Incidentally, that's the exact same guidance that we issued for the second quarter relative to the second quarter of 2023. In the environment where we're still seeing quite significant wage inflation and also not insignificant price pressure from our customers, we intend to offset any further price pressure and wage inflation, and with that we mean sequential relative to the first half of the year, with further productivity improvement, thereby hopefully getting a benefit from the volume growth, which we also intend then to bag. The third quarter outlook is very similar to the second quarter outlook, and that, I guess, is also a sign of maybe a return to some stability in this industry after some turbulent years. With that, operator, I would like to turn over to the audience for any questions.

Operator

If you wish to ask a question, please dial star five on your telephone keypad to enter the queue. If you wish to withdraw your question, please dial star five on your telephone keypad. The next question comes from Adrian Gilani from ABG Sundal Collier. Please go ahead.

Adrian Gilani
Equity Research Analyst, ABG Sundal Collier

Yes, hello, Jörgen and Oskar. I'd like to start off with a few questions on the Shandong partnership. I guess, first of all, are you able to give us any more color on roughly how you've expected the utilization rate in Shandong to ramp up in 2025- 2026, and when you expect to be close to sort of optimal utilization?

Jörgen Rosengren
CEO, Gränges

Good morning, Adrian. Hope you're doing fine. Actually, we can't. The factory in Shandong, we haven't even closed this deal yet, and it does provide us with good capacity opportunity, I guess you could say, and therefore an opportunity to grow. But how fast we will grow, we don't know yet. It just increases the... raises the ceiling, I guess, for our growth in Asia. What we can say is that, from some kind of technical point of view, we can look at this as 150,000 tons of capacity, and of course, our plan is to gradually grow into that, but our plan is to grow into it with good profitability.

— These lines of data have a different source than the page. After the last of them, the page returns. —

(** The lines sync makes for one product are the lines of that product's
    rows. *)
Lemma mappedItems_of_product pid items :
  filter (ofProduct pid) (mappedItems items)
  = mapGroup pid (rowsFor pid items).
Proof.
  unfold mappedItems.
  destruct (groupByProduct_groupsOf items) as [Hn Hg].
  rewrite (lines_of_groups pid _ Hn), Hg.
  destruct (rowsFor pid items); reflexivity.
Qed.

Lemma mappedItems_line items line :
  In line (mappedItems items) ->
  In line (mapGroup (_id (product line))
                    (rowsFor (_id (product line)) items)).
Proof.
  intros H. rewrite <- mappedItems_of_product.
  apply filter_In. split; [exact H|]. apply String.eqb_refl.
Qed.

Lemma mapi_ensureLocalId now (l : list OrderItem) i :
  (forall x, In x l -> localId x <> None) ->
  mapi_from (ensureLocalId now) i l = l.
Proof.
  revert i. induction l as [|a r IH]; intros i H; simpl.
  - reflexivity.
  - rewrite IH by (intros x Hx; apply H; right; exact Hx).
    unfold ensureLocalId.
    destruct (localId a) eqn:E; [reflexivity|].
    exfalso. apply (H a); [left; reflexivity | exact E].
Qed.

(** The draft after a successful sync. *)
Lemma synced_orderItems env suppress now code bill st :
  ready env = true ->
  orderItems (fetchLastOrder env suppress now (successWith code bill) st)
  = if suppress
    then filter (fun i => negb (statusIs removed i)) (mappedItems (billRows bill))
    else mappedItems (billRows bill).
Proof.
  intros Hr. unfold fetchLastOrder. rewrite (ready_guard env Hr).
  unfold successWith. cbn [ts_data ts_status].
  change (String.eqb "success" "success") with true. cbv iota.
  unfold syncFromBill.
  assert (L : forall l, In l (mappedItems (billRows bill)) -> localId l <> None).
  { intros l Hl. apply mappedItems_line in Hl.
    apply (mapGroup_line _ _ _ Hl). }
  destruct suppress; cbn.
  - apply mapi_ensureLocalId. intros x Hx. apply filter_In in Hx.
    apply L. apply Hx.
  - apply mapi_ensureLocalId. exact L.
Qed.

(** ** Sync: aggregation *)

Lemma filter_filter_comm {A} (f g : A -> bool) (l : list A) :
  filter f (filter g l) = filter g (filter f l).
Proof.
  induction l as [|a r IH]; simpl.
  - reflexivity.
  - destruct (f a) eqn:F, (g a) eqn:G; simpl; rewrite ?F, ?G, IH; reflexivity.
Qed.

Lemma filter_and {A} (f g : A -> bool) (l : list A) :
  filter (fun x => f x && g x) l = filter g (filter f l).
Proof.
  induction l as [|a r IH]; simpl.
  - reflexivity.
  - destruct (f a) eqn:F; simpl.
    + destruct (g a); rewrite IH; reflexivity.
    + exact IH.
Qed.

Lemma linesOf_filter pid s items :
  linesOf pid s items = filter (statusIs s) (filter (ofProduct pid) items).
Proof. apply filter_and. Qed.

Lemma filter_length_le {A} (f : A -> bool) (l : list A) :
  (List.length (filter f l) <= List.length l)%nat.
Proof.
  induction l as [|a r IH]; simpl.
  - constructor.
  - destruct (f a); simpl; lia.
Qed.

Lemma original_lines_of_group pid rows :
  filter (statusIs original) (mapGroup pid rows)
  = match filter isActiveRow rows with
    | proto :: _ => [activeLineOf pid rows proto]
    | [] => []
    end.
Proof.
  unfold mapGroup, activeLineOf. rewrite filter_app.
  destruct (filter isActiveRow rows) as [|p r];
    destruct (filter isCanceledRow rows) as [|p' r']; reflexivity.
Qed.

Lemma removed_lines_of_group pid rows :
  (List.length (filter (statusIs removed) (mapGroup pid rows)) <= 1)%nat.
Proof.
  unfold mapGroup. rewrite filter_app.
  destruct (filter isActiveRow rows) as [|p r];
    destruct (filter isCanceledRow rows) as [|p' r']; simpl; lia.
Qed.

Lemma rowIds_complete rows r id :
  In r rows -> item_id r = Some id -> Js.truthyStr id = true ->
  In id (rowIds rows).
Proof.
  intros Hin Hid Ht. unfold rowIds. apply in_flat_map.
  exists r. split; [exact Hin|]. rewrite Hid, Ht. left. reflexivity.
Qed.

Lemma originals_survive_suppress pid (l : list OrderItem) :
  linesOf pid original (filter (fun i => negb (statusIs removed i)) l)
  = linesOf pid original l.
Proof.
  unfold linesOf. rewrite <- filter_and. apply filter_ext. intros a.
  unfold statusIs. destruct (itemStatus a) as [[| |]|]; simpl;
    rewrite ?andb_false_r, ?andb_true_r; reflexivity.
Qed.

Lemma removed_gone_after_suppress pid (l : list OrderItem) :
  linesOf pid removed (filter (fun i => negb (statusIs removed i)) l) = [].
Proof.
  unfold linesOf. rewrite <- filter_and. apply filter_none. intros a _.
  unfold statusIs. destruct (itemStatus a) as [[| |]|]; simpl;
    rewrite ?andb_false_r; reflexivity.
Qed.

(** C3. After a successful sync, a product with active rows in the bill
    (status not canceled, quantity above 0) has exactly one original
    line, whose quantity is the sum of those rows' quantities and whose
    serverItemIds are those rows' ids, every id among them; a product
    without active rows has no original line; and a product has at most
    one removed line, however many canceled rows it has. *)
Theorem C3_sync_collapses_rows
  (env : Env) (suppress : bool) (now : string) (code : Z) (bill : Bill)
  (st : State) (pid : string) :
  ready env = true ->
  let st' := fetchLastOrder env suppress now (successWith code bill) st in
  let active := filter isActiveRow (rowsFor pid (billRows bill)) in
  (active <> [] ->
   exists line,
     linesOf pid original (orderItems st') = [line]
     /\ quantity line = Zsum (map rowQuantity active)
     /\ serverItemIds line = Some (rowIds active))
  /\ (forall r id, In r active -> item_id r = Some id ->
                   Js.truthyStr id = true -> In id (rowIds active))
  /\ (active = [] -> linesOf pid original (orderItems st') = [])
  /\ (List.length (linesOf pid removed (orderItems st')) <= 1)%nat.
Proof.
  intros Hr st' active.
  assert (O : linesOf pid original (orderItems st')
              = match active with
                | proto :: _ => [activeLineOf pid (rowsFor pid (billRows bill)) proto]
                | [] => []
                end).
  { subst st'. rewrite (synced_orderItems env suppress now code bill st Hr).
    assert (E : linesOf pid original (mappedItems (billRows bill))
                = match active with
                  | proto :: _ =>
                      [activeLineOf pid (rowsFor pid (billRows bill)) proto]
                  | [] => []
                  end).
    { rewrite linesOf_filter, mappedItems_of_product.
      apply original_lines_of_group. }
    destruct suppress; [|exact E].
    rewrite originals_survive_suppress. exact E. }
  split; [|split; [|split]].
  - intros Hne. destruct active as [|proto rest] eqn:A; [contradiction|].
    exists (activeLineOf pid (rowsFor pid (billRows bill)) proto).
    split; [exact O|]. unfold activeLineOf. cbn [quantity serverItemIds].
    fold active. rewrite A. split; [apply sumQuantity_Zsum | reflexivity].
  - intros r id. apply rowIds_complete.
  - intros Hnil. rewrite O, Hnil. reflexivity.
  - subst st'. rewrite (synced_orderItems env suppress now code bill st Hr).
    destruct suppress.
    + rewrite removed_gone_after_suppress. simpl. lia.
    + rewrite linesOf_filter, mappedItems_of_product.
      apply removed_lines_of_group.
Qed.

What we can say then is we expect the business to be profitable in 2025, and profitable to such an extent that it offsets the dilution of the minority share of Asian operations, thereby providing this marginally positive EPS contribution in 2025. How fast we will then grow from there, we will have to return to you when we have more firm plans in the future.

Adrian Gilani
Equity Research Analyst, ABG Sundal Collier

Okay, I understand. On, I guess, a bit of a broader note, if we look at your Shanghai factory, that has been operating, you know, at very good utilization rates recently, and it seems the Chinese auto market continues to be strong. So what I don't really understand is why SIG kept, has been keeping the Shandong factory idled right now, if the market seems to be so good. Can you give any input on why that's the case?

Jörgen Rosengren
CEO, Gränges

Yeah, I don't think they would have described it as having kept it idle. But in our business, it's so that we have a saying in Gränges, which we call people make the difference, and in our business, that's very true. Anybody can find the customers, anybody can find the suppliers, anybody can obtain the machinery needed to run on a flat rolling plant. And in China, there are many, many flat rolling plants that operate on very, very low utilization levels, which makes the competitive situation in China very tough. We, on the other hand, have a fantastic team in China, and that fantastic team has been able to generate growth and also good utilization, and therefore also good profitability under some really, really tough competitive conditions. So, so, so it's about that, I guess.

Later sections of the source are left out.